How we see the world shapes who we choose to be — and sharing compelling experiences can frame the way we treat each other, for the better. This is a powerful perspective.

I haven’t taken part in the #10YearChallenge, a before and after meme that instructs participants to post side-by-side photos of themselves in 2009 and then again in 2019, usually with a caption that demonstrates their glow up.

This is partly because, in 2009, I was recently out of a relationship with an abusive partner (nothing I want to reminisce about). It’s partly because I was just two months into eating disorder recovery (not a time from which I want to look at pictures). It’s even partly because I heard that the data can be mined to improve facial recognition technology (creepy).

But mostly, it’s because I’m skeptical of anything that asks us to comment negatively on the natural process of aging — even implicitly.

Of course, taking part in a viral trend may not feel like social commentary, but even our small, individual choices don’t exist in a vacuum. Participation often adds to an already existing social narrative. And in the United States, beauty culture socializes us to believe and share that aging is a no-no.

It creates a dangerous environment for people who are past midlife, which is especially disturbing, because it’s a group many of us will eventually join.

At first glance, it appears the #10YearChallenge — along with its nearly interchangeable hashtag, #HowHardDidAgingHitYou — is turning anti-aging sentiments on their heads: the idea that we’re doing (and looking) better in 2019 than we were in 2009, and we’re damn proud of that improvement.

But the issue here is that in order for memes like this to be funny or creative, they also have to be based on a cultural norm: that aging is inherently a bad thing.

And that’s ageist.

How ageism and beauty often go hand in hand

Ageism — prejudice and discrimination aimed at older people on the basis of their age, not to be confused with adultism — is one form of marginalization that’s often ignored, even by activists deep in the social justice space.

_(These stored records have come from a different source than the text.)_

(** C7: once a validated, authenticated request has generated its
    artifact, a successful publish followed by a failed notification gives
    a 200 response with status [partial_success] that carries the
    repository URL and the Pages URL; a failed publish gives a 500
    response. *)
Theorem deploy_partial_success (STUDENT_SECRET : string) (comps : components)
    (d : list (string * pyval)) (rq : request_fields) (app_code : CodeGenerator.artifact)
    (Hvalid : Validator.validate_request d = Ok (true, ""))
    (Hsecret : Validator.verify_secret (get_default d "secret" (VStr "")) STUDENT_SECRET = true)
    (Hfields : extract_request d = Ok rq)
    (Hgen : generate comps (rq_brief rq) (rq_checks rq) (rq_attachments rq) = Ok app_code) :
  (forall repo err,
     publish comps (rq_task rq) app_code (rq_brief rq) (rq_checks rq) = Ok repo ->
     notify comps rq repo = NotifyFail err ->
     deploy STUDENT_SECRET comps (VDict d) =
       {| http_status := 200;
          body := [("status", "partial_success");
                   ("message", "App deployed but evaluation notification failed");
                   ("repo_url", repo_url repo);
                   ("pages_url", pages_url repo);
                   ("error", err)] |})
  /\ (forall e,
        publish comps (rq_task rq) app_code (rq_brief rq) (rq_checks rq) = Raise e ->
        http_status (deploy STUDENT_SECRET comps (VDict d)) = 500%Z).
Proof.
  pose proof (validated_payload_nonempty d Hvalid) as Htruthy.
  unfold deploy, deploy_body. rewrite Htruthy. simpl negb. cbv iota.
  rewrite Hvalid. simpl. rewrite Hsecret. simpl. rewrite Hfields. simpl.
  rewrite Hgen. simpl. split.
  - intros repo err Hpub Hnot. rewrite Hpub. simpl. rewrite Hnot. reflexivity.
  - intros e Hpub. rewrite Hpub. reflexivity.
Qed.

(** A concrete pipeline: generation and publishing succeed, the evaluation
    endpoint keeps answering 500. *)
Definition comps_notify_down : components :=
  {| generate := fun _ _ _ => Ok [("index.html", "<html>X</html>"); ("README.md", "# X")];
     publish := fun _ _ _ _ =>
       Ok {| repo_url := "https://github.com/user/Clock-App";
             commit_sha := "abc123";
             pages_url := "https://user.github.io/Clock-App/" |};
     notify := fun _ _ =>
       (notify_evaluation_api (fun _ => PResp 500 "down" (inr "no JSON"))).2 |}.

Lemma deploy_partial_success_witness :
  deploy "S" comps_notify_down (VDict (sample_payload (VStr "a@b.com") (VList [VStr "has title"]))) =
    {| http_status := 200;
       body := [("status", "partial_success");
                ("message", "App deployed but evaluation notification failed");
                ("repo_url", "https://github.com/user/Clock-App");
                ("pages_url", "https://user.github.io/Clock-App/");
                ("error", "Evaluation API returned status 500: down")] |}.
Proof.
  destruct (extract_request (sample_payload (VStr "a@b.com") (VList [VStr "has title"])))
    as [rq|e] eqn:Hx; [|discriminate].
  exact (proj1 (deploy_partial_success "S" comps_notify_down
                  (sample_payload (VStr "a@b.com") (VList [VStr "has title"])) rq
                  [("index.html", "<html>X</html>"); ("README.md", "# X")]
                  eq_refl eq_refl Hx eq_refl)
               _ "Evaluation API returned status 500: down" eq_refl eq_refl).
Defined.
(** [str.isspace] on one character (code points below 256). *)
Definition isspace (c : ascii) : bool :=
  let n := nat_of_ascii c in
  (((9 <=? n) && (n <=? 13)) || ((28 <=? n) && (n <=? 32))
  || (n =? 133) || (n =? 160))%nat.

(** [str.isdigit] on one character (code points below 256): the
    decimal digits and the three superscript digits. *)
Definition isdigit (c : ascii) : bool :=
  let n := nat_of_ascii c in
  (((48 <=? n) && (n <=? 57)) || (n =? 178) || (n =? 179) || (n =? 185))%nat.

(** Membership of a character in a string, as in [c in chars]. *)
Fixpoint mem (c : ascii) (chars : string) : bool :=
  match chars with
  | EmptyString => false
  | String d rest => if Ascii.eqb c d then true else mem c rest
  end.

Fixpoint lstrip_by (p : ascii -> bool) (s : string) : string :=
  match s with
  | EmptyString => EmptyString
  | String c rest => if p c then lstrip_by p rest else s
  end.

(** Drops the longest suffix of characters satisfying [p]. *)
Fixpoint rstrip_by (p : ascii -> bool) (s : string) : string :=
  match s with
  | EmptyString => EmptyString
  | String c rest =>
      match rstrip_by p rest with
      | EmptyString => if p c then EmptyString else String c EmptyString
      | kept => String c kept
      end
  end.

Definition strip_by (p : ascii -> bool) (s : string) : string :=
  rstrip_by p (lstrip_by p s).

(** [s.strip()] *)
Definition strip (s : string) : string := strip_by isspace s.

(** [s.strip(chars)] *)
Definition strip_chars (chars s : string) : string :=
  strip_by (fun c => mem c chars) s.

(** [s.startswith(p)] *)
Fixpoint startswith (p s : string) : bool :=
  match p, s with
  | EmptyString, _ => true
  | String a p', String b s' => if Ascii.eqb a b then startswith p' s' else false
  | String _ _, EmptyString => false
  end.

(** [s.split(sep)] for a one-character separator: the pieces between
    the occurrences of [sep], always at least one piece. *)
Fixpoint split_on (sep : ascii) (s : string) : list string :=
  match s with
  | EmptyString => [EmptyString]
  | String c rest =>
      if Ascii.eqb c sep then EmptyString :: split_on sep rest
      else match split_on sep rest with
           | [] => [String c EmptyString]
           | piece :: pieces => String c piece :: pieces
           end
  end.

(** [sep.join(parts)] *)
Fixpoint join (sep : string) (parts : list string) : string :=
  match parts with
  | [] => EmptyString
  | [p] => p
  | p :: rest => p +:+ sep +:+ join sep rest
  end.

(** [s[:n]] for a non-negative [n]. *)
Fixpoint take (n : nat) (s : string) : string :=
  match n, s with
  | O, _ => EmptyString
  | S _, EmptyString => EmptyString
  | S n', String c rest => String c (take n' rest)
  end.

(** Truth value of a string: non-empty. *)
Definition truthy (s : string) : bool :=
  match s with EmptyString => false | String _ _ => true end.

(** [s[0]], which raises [IndexError] on the empty string. *)
Definition first_char (s : string) : outcome ascii :=
  match s with
  | EmptyString => Raised IndexError
  | String c _ => Ok c
  end.

(** The rendering of a [str | None] value inside an f-string. *)
Definition fmt_opt (o : option string) : string :=
  match o with Some s => s | None => "None" end.

End Py.

(** ** The plan parser: [_parse_plan_and_subquestions] *)

Module Parser.

(** The local variables of the parser that the loop updates. *)
Record state : Type := mk_state {
  plan_lines : list string;
  sub_questions : list string;
  in_plan : bool;
  in_subq : bool
}.

Definition init : state :=
  {| plan_lines := []; sub_questions := []; in_plan := false; in_subq := false |}.

(** The test [line.startswith("plan:")] of the loop. *)
Definition plan_header (line : string) : bool := Py.startswith "plan:" line.

(** The test [line.startswith("sub_questions:")], reached only when the
    first test fails. *)
Definition subq_header (line : string) : bool :=
  negb (plan_header line) && Py.startswith "sub_questions:" line.

(** [line.strip("- ")], then [strip] of the double-quote character. *)
Definition clean_query (line : string) : string :=
  Py.strip_chars Py.dquote (Py.strip_chars "- " line).

(** One iteration of [for line in lines]. *)
Definition parse_line (st : state) (raw : string) : outcome state :=
  let line := Py.strip raw in
  if Py.startswith "plan:" line then
    Ok {| plan_lines := plan_lines st; sub_questions := sub_questions st;
          in_plan := true; in_subq := false |}
  else if Py.startswith "sub_questions:" line then
    Ok {| plan_lines := plan_lines st; sub_questions := sub_questions st;
          in_plan := false; in_subq := true |}
  else
    numbered ← (if in_plan st then
                  if Py.truthy line then
                    c ← Py.first_char line; Ok (Py.isdigit c)
                  else Ok false
                else Ok false);
    if (numbered : bool) then
      Ok {| plan_lines := plan_lines st ++ [line];
            sub_questions := sub_questions st;
            in_plan := in_plan st; in_subq := in_subq st |}
    else if in_subq st && Py.startswith "-" line then
      Ok {| plan_lines := plan_lines st;
            sub_questions := sub_questions st ++ [clean_query line];
            in_plan := in_plan st; in_subq := in_subq st |}
    else Ok st.

Fixpoint parse_lines (st : state) (lines : list string) : outcome state :=
  match lines with
  | [] => Ok st
  | raw :: rest => st' ← parse_line st raw; parse_lines st' rest
  end.

(** The loop over [content.split("\n")], from the initial variables. *)
Definition collect (content : string) : outcome state :=
  parse_lines init (Py.split_on (ascii_of_nat 10) content).

(** ["\n".join(plan_lines) if plan_lines else None] *)
Definition finish_plan (ls : list string) : option string :=
  match ls with [] => None | _ :: _ => Some (Py.join Py.nl ls) end.

(** [sub_questions if sub_questions else None] *)
Definition finish_subqs (qs : list string) : option (list string) :=
  match qs with [] => None | _ :: _ => Some qs end.

End Parser.

Definition _parse_plan_and_subquestions (content : string)
  : outcome (option string * option (list string)) :=
  if negb (Py.truthy content) then Ok (None, None)
  else
    st ← Parser.collect content;
    Ok (Parser.finish_plan (Parser.plan_lines st),
        Parser.finish_subqs (Parser.sub_questions st)).

(** ** Messages *)

(** An entry of the conversation history: a dict with the keys ["role"]
    and ["content"]. *)
Record Message : Type := mkMessage { role : string; content : string }.

(** The message objects exchanged with an agent.  The payload is the
    text [str(msg.content)]. *)
Inductive BaseMessage : Type :=
  | HumanMessage (text : string)
  | AIMessage (text : string)
  | ToolMessage (text : string)
  | SystemMessage (text : string).

(** The dict an agent returns, of which the nodes read the key
    ["messages"] with [result.get("messages", [])]. *)
Record AgentResult : Type := mkAgentResult {
  result_messages : option (list BaseMessage)
}.

Definition get_messages (result : AgentResult) : list BaseMessage :=
  default [] (result_messages result).

(** [agent.invoke({"messages": msgs})]: the agent answers or raises. *)
Definition Agent : Type := list BaseMessage -> outcome AgentResult.

Fixpoint first_ai_content (msgs : list BaseMessage) : string :=
  match msgs with
  | [] => ""
  | AIMessage text :: _ => text
  | _ :: rest => first_ai_content rest
  end.

Definition _extract_last_ai_content (messages : list BaseMessage) : string :=
  first_ai_content (reverse messages).

(** ** The state of the flow *)

Record QAState : Type := mkQAState {
  question : string;
  plan : option string;
  sub_questions : option (list string);
  context : option string;
  draft_answer : option string;
  answer : option string;
  messages : list Message
}.

(** What a node returns: a dict holding some of the keys of [QAState].
    A field is [None] when the key is absent from the dict. *)
Record QAUpdate : Type := mkQAUpdate {
  upd_question : option string;
  upd_plan : option (option string);
  upd_sub_questions : option (option (list string));
  upd_context : option (option string);
  upd_draft_answer : option (option string);
  upd_answer : option (option string);
  upd_messages : option (list Message)
}.

(** ** The node functions *)

(** [l[-n:]] for a positive [n]. *)
Definition last_n {A : Type} (n : nat) (l : list A) : list A :=
  drop (length l - n) l.

(** The body of the loop of [planner_node] over the history window. *)
Definition to_agent_messages (msg : Message) : list BaseMessage :=
  if String.eqb (role msg) "user" then [HumanMessage (content msg)]
  else if String.eqb (role msg) "assistant" then [AIMessage (content msg)]
  else [].

Definition planner_messages (state : QAState) : list BaseMessage :=
  concat (map to_agent_messages (last_n 6 (messages state)))
  ++ [HumanMessage (question state)].

Definition planner_node (planner_agent : Agent) (state : QAState) : outcome QAUpdate :=
  result ← planner_agent (planner_messages state);
  let content := _extract_last_ai_content (get_messages result) in
  parsed ← _parse_plan_and_subquestions content;
  Ok {| upd_question := None; upd_plan := Some (fst parsed);
        upd_sub_questions := Some (snd parsed);
        upd_context := None; upd_draft_answer := None; upd_answer := None;
        upd_messages := None |}.

(** ['\n'.join(f"- {sq}" for sq in sub_questions) if sub_questions else "None"] *)
Definition formatted_subqs (sub_questions : option (list string)) : string :=
  match sub_questions with
  | Some (q :: qs) => Py.join Py.nl (map (fun sq => "- " +:+ sq) (q :: qs))
  | Some [] | None => "None"
  end.

(** The test [msg["role"] == "assistant"]. *)
Definition is_assistant (msg : Message) : Prop := role msg = "assistant".

(** [next((msg["content"] for msg in reversed(history)
          if msg["role"] == "assistant"), None)] *)
Definition last_assistant_content (history : list Message) : option string :=
  content <$> head (filter is_assistant (reverse history)).

(** The f-string that makes the continuity hint from an answer. *)
Definition excerpt_note (last_answer : string) : string :=
  Py.nl +:+ "[Previous answer excerpt: " +:+ Py.take 200 last_answer
        +:+ "...]" +:+ Py.nl.

Definition context_note (history : list Message) : string :=
  if (2 <=? length history)%nat then
    match last_assistant_content history with
    | Some last_answer =>
        if Py.truthy last_answer then excerpt_note last_answer else ""
    | None => ""
    end
  else "".

Definition retrieval_query (state : QAState) : string :=
  context_note (messages state) +:+ "Question: " +:+ question state
  +:+ Py.nl +:+ Py.nl +:+ "Plan:" +:+ Py.nl +:+ Py.fmt_opt (plan state)
  +:+ Py.nl +:+ Py.nl +:+ "Sub-Questions:" +:+ Py.nl
  +:+ formatted_subqs (sub_questions state).

Fixpoint first_tool_content (msgs : list BaseMessage) : string :=
  match msgs with
  | [] => ""
  | ToolMessage text :: _ => text
  | _ :: rest => first_tool_content rest
  end.

(** The loop of [retrieval_node] over [reversed(messages)]. *)
Definition last_tool_content (messages : list BaseMessage) : string :=
  first_tool_content (reverse messages).

Definition retrieval_node (retrieval_agent : Agent) (state : QAState) : outcome QAUpdate :=
  result ← retrieval_agent [HumanMessage (retrieval_query state)];
  let context := last_tool_content (get_messages result) in
  Ok {| upd_question := None; upd_plan := None; upd_sub_questions := None;
        upd_context := Some (Some context);
        upd_draft_answer := None; upd_answer := None; upd_messages := None |}.

Definition summarization_query (state : QAState) : string :=
  "Question: " +:+ question state +:+ Py.nl +:+ Py.nl +:+ "Context:" +:+ Py.nl
  +:+ Py.fmt_opt (context state).

Definition summarization_node (summarization_agent : Agent) (state : QAState)
  : outcome QAUpdate :=
  result ← summarization_agent [HumanMessage (summarization_query state)];
  let draft_answer := _extract_last_ai_content (get_messages result) in
  Ok {| upd_question := None; upd_plan := None; upd_sub_questions := None;
        upd_context := None; upd_draft_answer := Some (Some draft_answer);
        upd_answer := None; upd_messages := None |}.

Ageism is a form of oppression, or an attitude built into structures that harms specific demographics.

And it can be seen in two different ways.

It can be microaggressive (demonstrated on an interpersonal level), like how we might roll our eyes at our parents’ or grandparents’ ideas or values. It can be macroaggressive (demonstrated on an institutional level), such as in a lack of social security for people in retirement.

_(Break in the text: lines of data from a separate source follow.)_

(** X6.  What the document says about the student, in the ingestion of a
    non-empty string [cardId].  With a match it carries the id, [name]
    and [class] of the first matching document; without one (empty
    snapshot or fault) it carries [null], ['Unknown'] and ['N/A'], while
    the ledger record names the student ['Unknown Student']. *)
Theorem document_student_fields
    (body : object) (cardId : string) (l : ledger) (w : W) :
  Js.get "cardId" body = VStr cardId →
  cardId ≠ "" →
  let r := run (post_attendance body) l w in
  ∃ (record document : object) (lookup : outcome snapshot)
    (saved : outcome string),
    last (records_after r) = Some (VObj record) ∧
    trace r = [EvGet (Query "students" [Where "cardId" "==" (VStr cardId)])
                     lookup;
               EvAdd "attendance" document saved] ∧
    match lookup with
    | Resolved (first :: _) =>
        document !! "studentId"
          = Some (default (VStr (doc_id first)) (doc_data first !! "id")) ∧
        document !! "studentName" = Some (Js.get "name" (doc_data first)) ∧
        document !! "class" = Some (Js.get "class" (doc_data first))
    | Resolved [] | Rejected _ =>
        document !! "studentId" = Some VNull ∧
        document !! "studentName" = Some (VStr "Unknown") ∧
        document !! "class" = Some (VStr "N/A") ∧
        Js.member (Js.get "student" record) "name" = VStr "Unknown Student"
    end.
Proof.
  intros Hs Hne.
  pose proof (string_cardId_truthy body cardId Hs Hne) as Hc.
  cbv zeta. rewrite (post_attendance_accepted_at body l w Hc), Hs.
  cbn [records_after trace]. rewrite last_snoc.
  eexists _, _, _, _. split; [done|]. split; [done|].
  destruct (store_get _ _).1 as [[|first rest]|e]; cbn [student_of];
    [done| |done].
  unfold Js.spread, attendance_projection.
  rewrite !lookup_union_r by done. rewrite with_id_truthy.
  split_and!.
  - rewrite lookup_insert_ne, lookup_insert_ne, lookup_insert_eq by done.
    f_equal. unfold with_id, Js.member, Js.get, Js.spread.
    rewrite lookup_union. destruct (doc_data first !! "id"); [done|].
    by rewrite lookup_singleton_eq.
  - rewrite !lookup_insert_ne, lookup_insert_eq by done.
    by rewrite with_id_member.
  - rewrite !lookup_insert_ne, lookup_singleton_eq by done.
    by rewrite with_id_member.
Qed.

End Stored.

(** ** What every ledger entry looks like, also when requests overlap *)

Lemma or_unknown_student_truthy (student : value) :
  Js.truthy (Js.or student unknown_student) = true.
Proof. unfold Js.or. by destruct (Js.truthy student) eqn:Hs. Qed.

Lemma attendance_record_shaped (l : ledger) (cardId timestamp : value)
    (recordedAt : string) (student : value) :
  Js.truthy cardId = true →
  shaped (VObj (attendance_record l cardId timestamp recordedAt student)).
Proof.
  intros Hc. eexists. split; [done|]. split; [done|]. split; [done|].
  apply or_unknown_student_truthy.
Qed.

Lemma shaped_without_firebaseId (record : value) :
  shaped record → Js.member record "firebaseId" = VUndefined.
Proof.
  intros (fields & -> & Hdom & _). unfold Js.member, Js.get.
  assert (fields !! "firebaseId" = None) as ->; [|done].
  apply not_elem_of_dom. rewrite Hdom.
  apply (bool_decide_unpack _). by vm_compute.
Qed.

Section Steady.

Context {W : Type} `{!World W}.
Variables (P : ledger → Prop) (Q : response → Prop).

Lemma run_upholds {A : Type} (Q' : A → Prop) (p : prog A) (l : ledger) (w : W) :
  P l →
  upholds P Q' p l →
  P (records_after (run p l w)) ∧ Q' (returned (run p l w)).
Proof.
  revert l w. induction p as [a|q k IH|c d k IH|k IH|k IH|k IH|l' k IH];
    intros l w Hl Hp; run_step; cbn [upholds] in Hp.
  - done.
  - apply IH; auto.
  - apply IH; auto.
  - apply IH; auto.
  - apply IH; auto.
  - apply IH; auto.
  - destruct Hp as [Hl' Hk]. by apply IH.
Qed.

Lemma advance_upholds {A : Type} (Q' : A → Prop) (p : prog A)
    (l : ledger) (w : W) :
  P l →
  upholds P Q' p l →
  P (advance p l w).1.2 ∧
  upholds P Q' (advance p l w).1.1 (advance p l w).1.2.
Proof.
  revert l w. induction p as [a|q k IH|c d k IH|k IH|k IH|k IH|l' k IH];
    intros l w Hl Hp; cbn [advance fst snd]; [done|done|done|..].
  - apply IH; [done|]. apply Hp.
  - apply IH; [done|]. apply Hp.
  - apply IH; [done|]. apply Hp.
  - destruct Hp as [Hl' Hk]. by apply IH.
Qed.

Lemma park_steady (plw : prog response * ledger * W)
    (pending : list (prog response)) (sent : list response) :
  match plw.1.1 with
  | Ret _ | Get _ _ | Add _ _ _ => True
  | _ => False
  end →
  P plw.1.2 →
  upholds P Q plw.1.1 plw.1.2 →
  Forall Q sent →
  Forall (λ p, ∀ l, P l → upholds P Q p l) pending →
  steady P Q (park plw pending sent).
Proof.
  intros Hhead Hl Hp Hsent Hpending. unfold park, steady.
  destruct plw.1.1 as [a|q k|c d k|k|k|k|l' k];
    cbn [srv_records srv_pending srv_sent]; try done.
  - split; [done|]. split; [|done].
    apply Forall_app. split; [done|]. by apply Forall_singleton.
  - split; [done|]. split; [done|].
    apply Forall_app. split; [done|]. apply Forall_singleton.
    intros l1 _. exact Hp.
  - split; [done|]. split; [done|].
    apply Forall_app. split; [done|]. apply Forall_singleton.
    intros l1 _. exact Hp.
Qed.

Hypothesis handlers_uphold : ∀ rq l, P l → upholds P Q (handler rq) l.

Lemma step_steady (s : server W) (a : action) :
  steady P Q s → steady P Q (step s a).
Proof.
  intros (Hl & Hsent & Hpending). destruct a as [rq|i]; cbn [step].
  - apply park_steady; [apply advance_waits|..|done|done];
      apply (advance_upholds Q); auto.
  - destruct (srv_pending s !! i) as [p|] eqn:Hi; [|done].
    pose proof (Forall_lookup_1 _ _ _ _ Hpending Hi (srv_records s) Hl) as Hp.
    assert (Forall (λ p, ∀ l, P l → upholds P Q p l)
              (delete i (srv_pending s))) as Hrest.
    { by apply Forall_delete. }
    destruct p as [a|q k|c d k|k|k|k|l' k]; try done.
    + apply park_steady; [apply advance_waits|..|done|done];
        apply (advance_upholds Q); auto.
    + apply park_steady; [apply advance_waits|..|done|done];
        apply (advance_upholds Q); auto.
Qed.

Lemma interleave_steady (schedule : list action) (s : server W) :
  steady P Q s → steady P Q (interleave schedule s).
Proof.
  revert s. induction schedule as [|a schedule IH]; intros s Hs; [done|].
  apply IH. by apply step_steady.
Qed.

Lemma serve_upholds (rqs : list request) (l : ledger) (w : W) :
  P l →
  P (records_after (serve rqs l w)) ∧
  Forall (λ rr, Q rr.2) (returned (serve rqs l w)).
Proof.
  revert l w. induction rqs as [|rq rqs IH]; intros l w Hl;
    cbn [serve records_after returned]; [done|].
  destruct (run_upholds Q (handler rq) l w Hl) as [Hl' Hq]; [auto|].
  destruct (IH _ (world_after (run (handler rq) l w)) Hl') as [? ?].
  split; [done|]. by constructor.
Qed.

End Steady.

Section Shape.

Context {W : Type} `{!World W}.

And every time we comment on how such and such celebrity “looks so good for her age,” without thinking about the time, money, and procedures that have gone into that facade, we also contribute.

And it creates a dangerous environment for people who are past midlife, which is especially disturbing, because it’s a group many of us will eventually join.

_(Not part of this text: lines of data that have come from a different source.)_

Definition run (events : list Event) (s : State) : State :=
  fold_left handle events s.

Definition reachable (s : State) : Prop :=
  exists events, s = run events mounted.

(** The invariant of the reachable states: the angle is finite and
    strictly between -2 PI and 2 PI, the timestamp marker is finite, and a
    frame is pending only while playing. *)
Definition angle_bounded (x : number) : Prop :=
  exists a : R, x = Fin a /\ - (2 * PI) < a < 2 * PI.

Definition invariant (s : State) : Prop :=
  angle_bounded (angle s)
  /\ (exists l : R, lastUpdateTimeRef s = Fin l)
  /\ (frameRequested s = true -> isAnimating s = true).

(** ** Rendering *)

(** What a number is never allowed to be as the radius of [arc]: a finite
    negative value raises IndexSizeError, anything else is drawn or
    ignored. *)
Definition never_negative (x : number) : Prop :=
  match x with
  | NaN => True
  | Infinity negative => negative = false
  | Fin r => 0 <= r
  end.

Record Canvas : Type := mkCanvas {
  width : number;
  height : number
}.

(** The calls and assignments made on the 2D context, in order. *)
Inductive CanvasOp : Type :=
| clearRect (x y w h : number)
| translate (x y : number)
| beginPath
| strokeStyle (value : string)
| lineWidth (value : number)
| moveTo (x y : number)
| lineTo (x y : number)
| stroke
| font (value : string)
| fillStyle (value : string)
| fillText (text : string) (x y : number)
| save
| rotate (angle : number)
| restore
| arc (x y radius startAngle endAngle : number)
| setLineDash (segments : list number)
| fill
| setTransform (a b c d e f : number).

(** An operation that is not an [arc] with a negative radius. *)
Definition arc_radius_ok (op : CanvasOp) : Prop :=
  match op with
  | arc _ _ radius _ _ => never_negative radius
  | _ => True
  end.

In a culture that obsessively values youth, we inherently devalue aging — and even seemingly small actions contribute to that attitude. Every time we pluck out a gray hair or worry about a new wrinkle, we play into this narrative.

Our obsession with youth isn’t just about actual age. It’s also about youthfulness, or our bodies’ adherence to beauty norms that value youth.

And every time we comment on how such and such celebrity “looks so good for her age,” without thinking about the time, money, and procedures that have gone into that facade, we also contribute.

Take skin care for example.

Of course, our skin, like the rest of our body, needs to be taken care of. I’m not suggesting you throw your cleansers and serums in the trash. And people with skin that causes them trouble — oily, dry, sensitive, or acne prone, for example — may want to spend more time treating those problems.

But the language around skin care is heavily focused on youthfulness: Avoid wrinkles, retain bounce, achieve the look of Botox without the needles!

And that’s what the #10YearChallenge makes me think about

My Instagram is filled with this meme. The bulk of participants are still mostly young, in their 20s through 40s, with their captions comparing themselves to a fine wine or laughing at their younger (often MySpace-angled) selves.

I haven’t seen many older people — aside from celebrities, whose proximity to youth through access to treatments gives them a pass — posting about what’s changed between their 60s and 70s or celebrating the depth of their wrinkles or multitude of age spots.

Except for several joking on the relationship between breasts and gravity, I haven’t seen many captions waxing philosophical about the changes our bodies go through, like menopause or immobility.

And as proud as I am of my friends rejoicing their growth — a trans friend of mine wrote about learning to live his truth, a fat friend of mine commemorated her choice to stop dieting — I can’t help but think about those whose stories we aren’t hearing, those for whom, perhaps, aging actually has hit hard.

That Instagram is more interested in how my face, hair, body, and experience has changed between 24 and 34 than, say, my mother’s has between 54 and 64, says a lot. And while something as simple as the #10YearChallenge might not seem like a serious attack on aging, it does speak to whose stories we value.

The silence — the invisibility — to which those who are marginalized in our society are relegated is proof of their disposability. And that’s reason enough to pause and unpack our desire to participate.